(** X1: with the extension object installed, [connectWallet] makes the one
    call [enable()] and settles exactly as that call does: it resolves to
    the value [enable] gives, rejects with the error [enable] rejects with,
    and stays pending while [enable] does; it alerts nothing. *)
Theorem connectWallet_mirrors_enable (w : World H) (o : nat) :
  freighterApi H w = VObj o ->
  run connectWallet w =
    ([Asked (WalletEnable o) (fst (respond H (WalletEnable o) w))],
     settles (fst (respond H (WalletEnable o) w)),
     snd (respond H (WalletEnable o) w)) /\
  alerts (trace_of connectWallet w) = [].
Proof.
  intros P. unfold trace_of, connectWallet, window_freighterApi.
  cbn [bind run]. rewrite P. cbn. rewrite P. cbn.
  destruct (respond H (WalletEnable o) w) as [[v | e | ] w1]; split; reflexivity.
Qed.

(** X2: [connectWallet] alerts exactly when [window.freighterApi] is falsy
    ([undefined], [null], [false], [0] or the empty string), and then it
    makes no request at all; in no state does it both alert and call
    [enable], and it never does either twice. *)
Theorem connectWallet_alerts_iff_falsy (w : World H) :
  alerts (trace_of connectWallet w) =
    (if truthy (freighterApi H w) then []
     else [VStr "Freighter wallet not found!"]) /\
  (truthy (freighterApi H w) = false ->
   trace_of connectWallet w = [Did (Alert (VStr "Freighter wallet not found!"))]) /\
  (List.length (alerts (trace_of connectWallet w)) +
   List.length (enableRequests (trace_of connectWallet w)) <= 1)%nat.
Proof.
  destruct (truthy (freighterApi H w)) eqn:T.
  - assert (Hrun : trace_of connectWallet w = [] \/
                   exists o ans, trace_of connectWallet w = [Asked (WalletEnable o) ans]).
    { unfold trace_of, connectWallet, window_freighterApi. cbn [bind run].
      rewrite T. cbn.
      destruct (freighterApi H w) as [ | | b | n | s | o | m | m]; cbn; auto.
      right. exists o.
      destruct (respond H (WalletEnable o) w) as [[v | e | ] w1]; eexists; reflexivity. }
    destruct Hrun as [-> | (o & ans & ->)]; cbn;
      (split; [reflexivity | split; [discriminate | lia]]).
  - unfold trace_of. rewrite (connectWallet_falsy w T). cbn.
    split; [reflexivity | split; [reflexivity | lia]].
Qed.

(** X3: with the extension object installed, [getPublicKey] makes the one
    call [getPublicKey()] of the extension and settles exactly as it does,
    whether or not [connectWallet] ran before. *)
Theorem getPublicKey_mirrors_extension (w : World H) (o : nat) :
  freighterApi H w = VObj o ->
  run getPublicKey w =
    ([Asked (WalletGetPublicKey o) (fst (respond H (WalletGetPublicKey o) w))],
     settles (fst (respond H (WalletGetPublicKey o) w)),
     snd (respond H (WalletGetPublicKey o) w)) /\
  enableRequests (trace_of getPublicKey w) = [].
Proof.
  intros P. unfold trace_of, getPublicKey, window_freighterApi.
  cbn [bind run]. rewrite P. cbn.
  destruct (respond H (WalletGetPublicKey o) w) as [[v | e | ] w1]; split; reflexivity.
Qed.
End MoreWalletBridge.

## Task description
Repeat the whole listing above exactly.

## Your solution
(** X1: with the extension object installed, [connectWallet] makes the one
    call [enable()] and settles exactly as that call does: it resolves to
    the value [enable] gives, rejects with the error [enable] rejects with,
    and stays pending while [enable] does; it alerts nothing. *)
Theorem connectWallet_mirrors_enable (w : World H) (o : nat) :
  freighterApi H w = VObj o ->
  run connectWallet w =
    ([Asked (WalletEnable o) (fst (respond H (WalletEnable o) w))],
     settles (fst (respond H (WalletEnable o) w)),
     snd (respond H (WalletEnable o) w)) /\
  alerts (trace_of connectWallet w) = [].
Proof.
  intros P. unfold trace_of, connectWallet, window_freighterApi.
  cbn [bind run]. rewrite P. cbn. rewrite P. cbn.
  destruct (respond H (WalletEnable o) w) as [[v | e | ] w1]; split; reflexivity.
Qed.

(** X2: [connectWallet] alerts exactly when [window.freighterApi] is falsy
    ([undefined], [null], [false], [0] or the empty string), and then it
    makes no request at all; in no state does it both alert and call
    [enable], and it never does either twice. *)
Theorem connectWallet_alerts_iff_falsy (w : World H) :
  alerts (trace_of connectWallet w) =
    (if truthy (freighterApi H w) then []
     else [VStr "Freighter wallet not found!"]) /\
  (truthy (freighterApi H w) = false ->
   trace_of connectWallet w = [Did (Alert (VStr "Freighter wallet not found!"))]) /\
  (List.length (alerts (trace_of connectWallet w)) +
   List.length (enableRequests (trace_of connectWallet w)) <= 1)%nat.
Proof.
  destruct (truthy (freighterApi H w)) eqn:T.
  - assert (Hrun : trace_of connectWallet w = [] \/
                   exists o ans, trace_of connectWallet w = [Asked (WalletEnable o) ans]).
    { unfold trace_of, connectWallet, window_freighterApi. cbn [bind run].
      rewrite T. cbn.
      destruct (freighterApi H w) as [ | | b | n | s | o | m | m]; cbn; auto.
      right. exists o.
      destruct (respond H (WalletEnable o) w) as [[v | e | ] w1]; eexists; reflexivity. }
    destruct Hrun as [-> | (o & ans & ->)]; cbn;
      (split; [reflexivity | split; [discriminate | lia]]).
  - unfold trace_of. rewrite (connectWallet_falsy w T). cbn.
    split; [reflexivity | split; [reflexivity | lia]].
Qed.

(** X3: with the extension object installed, [getPublicKey] makes the one
    call [getPublicKey()] of the extension and settles exactly as it does,
    whether or not [connectWallet] ran before. *)
Theorem getPublicKey_mirrors_extension (w : World H) (o : nat) :
  freighterApi H w = VObj o ->
  run getPublicKey w =
    ([Asked (WalletGetPublicKey o) (fst (respond H (WalletGetPublicKey o) w))],
     settles (fst (respond H (WalletGetPublicKey o) w)),
     snd (respond H (WalletGetPublicKey o) w)) /\
  enableRequests (trace_of getPublicKey w) = [].
Proof.
  intros P. unfold trace_of, getPublicKey, window_freighterApi.
  cbn [bind run]. rewrite P. cbn.
  destruct (respond H (WalletGetPublicKey o) w) as [[v | e | ] w1]; split; reflexivity.
Qed.
End MoreWalletBridge.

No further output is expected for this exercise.